La privatisation des services de santé : doublement néfaste pour les régions et pour l'Abitibi-Témiscamingue.
« L’impact de l’arrivée du privé dans les services de santé serait encore plus néfaste pour la population de l’Abitibi-Témiscamingue. Nous avons déjà des difficultés à recruter des professionnels, car nous sommes en compétition avec des régions plus près des centres urbains, le développement de services privés donnerait un autre choix aux professionnels plutôt que de venir s’installer dans la région », affirme France Caouette co-porte-parole.
C’est clairement prouvé, les services de santé assurés par le privé coûtent plus cher et moins de personnes y ont accès. La situation suivante le démontre clairement : le pourcentage du PIB dévolu à la santé est d’environ 10 % au Québec alors qu’aux États-Unis, il est de près de 15 % avec des millions de personnes sans accès aux soins de santé et une espérance de vie moindre.

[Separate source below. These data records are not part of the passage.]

(** * PrivateBlockchain: the star registry chain of [src/blockchain.js]

    A shallow embedding of the [Blockchain] class and the proofs of its
    specification.  The JavaScript object is a record of its two fields
    ([chain], [height]); every method is a function that takes the object
    and returns the object after the call together with the way the
    method's promise settled.  The methods are asynchronous.  The
    functions of the class take a call from its beginning to the end of
    everything it started, which is what happens when no other call
    begins in between.  [World] and [wstep] let calls overlap: an
    [_addBlock] pauses at its [await] of [validateChain], and [submitStar]
    settles its promise before the [_addBlock] it started has pushed.  The
    clock readings, the hash, the JSON printer and the signature check are
    inputs of the model. *)

From Stdlib Require Import ZArith Lia Ascii String.
From stdpp Require Import base option list strings pretty relations.

Open Scope Z_scope.

(** ** The JavaScript primitives the class uses *)

Module JS.

(** A number is an integer or [NaN].  Every number the class computes
    with comes from the clock or from [parseInt]; integers below [2^53]
    in magnitude are exact in a double, and that covers every reading of
    [Date.getTime] (at most 8.64e15).  Above [2^53] a double holds the
    nearest number it can, and [sub] and [gt] below do not round: what is
    proved of the comparison of line 140 is proved where rounding cannot
    change its outcome, for timestamps that are not negative (the
    difference is then at most the clock reading) and for the readings
    evaluated in the examples. *)
Inductive number : Type :=
| Int (z : Z)
| NaN.

(** [a - b]. *)
Definition sub (a b : number) : number :=
  match a, b with
  | Int x, Int y => Int (x - y)
  | _, _ => NaN
  end.

(** [a > b]: false as soon as one side is [NaN]. *)
Definition gt (a b : number) : bool :=
  match a, b with
  | Int x, Int y => bool_decide (y < x)
  | _, _ => false
  end.

(** The latest time a [Date] can hold, in milliseconds. *)
Definition max_time : Z := 8640000000000000.

(** [n.toString()] for an integer [n]: its decimal digits, with a minus
    sign when negative. *)
Definition toString (n : Z) : string := pretty n.

(** [s.slice(0, -k)]: [s] without its last [k] characters. *)
Definition slice_0_neg (k : nat) (s : string) : string :=
  String.substring 0 (String.length s - k) s.
(** * Voice-assisted teacher workload system: the voice-command core

    A shallow embedding of [voice_processor.py] (class [VoiceProcessor]) and
    of the parts of [database.py] (class [DatabaseManager]) that the command
    pipeline calls, with the properties of the specification stated and
    proved (or refuted) over it.

    Modelling choices, valid for the whole file:
    - a Python [str] is a [list ascii]: the model covers ASCII transcripts.
      On ASCII text [\s], [str.split], [str.strip] and [str.isspace] agree
      (code points 9-13, 28-31 and 32), [\d] and [str.isdigit] are [0-9],
      and [\w] is [[A-Za-z0-9_]];
    - Python [int] is [Z];
    - the [dict] of marks is a [gmap Z Z]; the [dict] of lookup keys of the
      roster matcher, whose iteration order matters, is an association list
      kept in insertion order;
    - the [re] module is embedded as a backtracking matcher over a regular
      expression syntax tree; every pattern of the source is written as the
      tree of its text;
    - the SQLite store is a record of tables, threaded through the pipeline
      together with a log of the steps that were invoked and with the one
      fact about connections that outlives a call: whether a connection
      was left open inside a write transaction. *)

From Stdlib Require Import Ascii String ZArith List Bool Lia QArith.
From stdpp Require Import gmap strings list fin_maps pretty sorting.

Local Open Scope Z_scope.

(** ** Python strings *)

Module PyStr.

Abbreviation str := (list ascii).

(** A string literal of the source. *)
Definition lit (s : string) : str := list_ascii_of_string s.

Definition code (c : ascii) : nat := nat_of_ascii c.

Definition between (lo hi n : nat) : bool := (lo <=? n)%nat && (n <=? hi)%nat.

(** [str.isspace] on one ASCII character, which is also the class [\s]. *)
Definition is_space (c : ascii) : bool :=
  between 9 13 (code c) || between 28 32 (code c).

(** [0-9]: [str.isdigit] on one ASCII character and the class [\d]. *)
Definition is_digit (c : ascii) : bool := between 48 57 (code c).

Definition is_upper (c : ascii) : bool := between 65 90 (code c).
Definition is_lower (c : ascii) : bool := between 97 122 (code c).

(** The class [\w] on ASCII. *)
Definition is_word (c : ascii) : bool :=
  is_upper c || is_lower c || is_digit c || (code c =? 95)%nat.

Definition lower_char (c : ascii) : ascii :=
  if is_upper c then ascii_of_nat (code c + 32) else c.

(** [s.lower()] *)
Definition lower (s : str) : str := map lower_char s.

Fixpoint lstrip (s : str) : str :=
  match s with
  | c :: s' => if is_space c then lstrip s' else s
  | [] => []
  end.

Definition rstrip (s : str) : str := rev (lstrip (rev s)).

(** [s.strip()] *)
Definition strip (s : str) : str := rstrip (lstrip s).

(** [s.split()]: the maximal runs of non-whitespace characters. *)
Fixpoint split (s : str) : list str :=
  match s with
  | [] => []
  | c :: s' =>
      if is_space c then split s'
      else match s' with
           | [] => [[c]]
           | c' :: _ =>
               if is_space c' then [c] :: split s'
               else match split s' with
                    | w :: ws => (c :: w) :: ws
                    | [] => [[c]]
                    end
           end
  end.

(** [sep.join(l)] *)
Fixpoint join (sep : str) (l : list str) : str :=
  match l with
  | [] => []
  | [w] => w
  | w :: l' => w ++ sep ++ join sep l'
  end.

(** [s.startswith(p)] *)
Fixpoint startswith (s p : str) : bool :=
  match p, s with
  | [], _ => true
  | a :: p', b :: s' => bool_decide (a = b) && startswith s' p'
  | _ :: _, [] => false
  end.

(** [s.endswith(suf)] *)
Definition endswith (s suf : str) : bool :=
  bool_decide (drop (length s - length suf) s = suf).

(** [s[:-1]] *)
Definition but_last (s : str) : str := take (length s - 1) s.

(** [s.isdigit()] *)
Definition isdigit (s : str) : bool :=
  negb (bool_decide (s = [])) && forallb is_digit s.

(** [sub in s] *)
Fixpoint contains (sub s : str) : bool :=
  startswith s sub ||
  match s with
  | [] => false
  | _ :: s' => contains sub s'
  end.

(** [s.index(sub)], [None] where Python raises [ValueError]. *)
Fixpoint index (sub s : str) : option nat :=
  if startswith s sub then Some 0%nat
  else match s with
       | [] => None
       | _ :: s' => S <$> index sub s'
       end.

Definition digit_val (c : ascii) : Z := Z.of_nat (code c) - 48.

(** [int(s)] for a string of decimal digits. *)
Definition int_of (s : str) : Z :=
  fold_left (fun acc c => 10 * acc + digit_val c) s 0.

(** [str(n)] *)
Definition str_of_Z (n : Z) : str := lit (pretty n).

(** The double-quote character, as a one-character string. *)
Definition dquote : str := [ascii_of_nat 34].

End PyStr.

Import PyStr.

(** ** The domain validator and prefix expansion *)

(** [DatabaseManager.validate_question_combination] *)
Definition has_key (q : Z) (marks_dict : gmap Z Z) : bool :=
  bool_decide (is_Some (marks_dict !! q)).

Pour Québec solidaire, ce n’est pas normal que des personnes à revenu moindre ne puissent pas accéder aux mêmes services de santé et de services sociaux que celles qui sont riches. « Nous avons fait un choix de société dont nous sommes fiers et Québec solidaire a des solutions pour que toutes et tous aient les soins requis, quel que soit leur revenu » soutient Guy Leclerc co-porte-parole. Davantage de prévention, une réorganisation des tâches et le développement de pratiques telles l’infirmière praticienne de première ligne et surtout une meilleure utilisation des budgets, notamment en ce qui a trait aux médicaments, sont parmi les moyens que proposent Québec solidaire.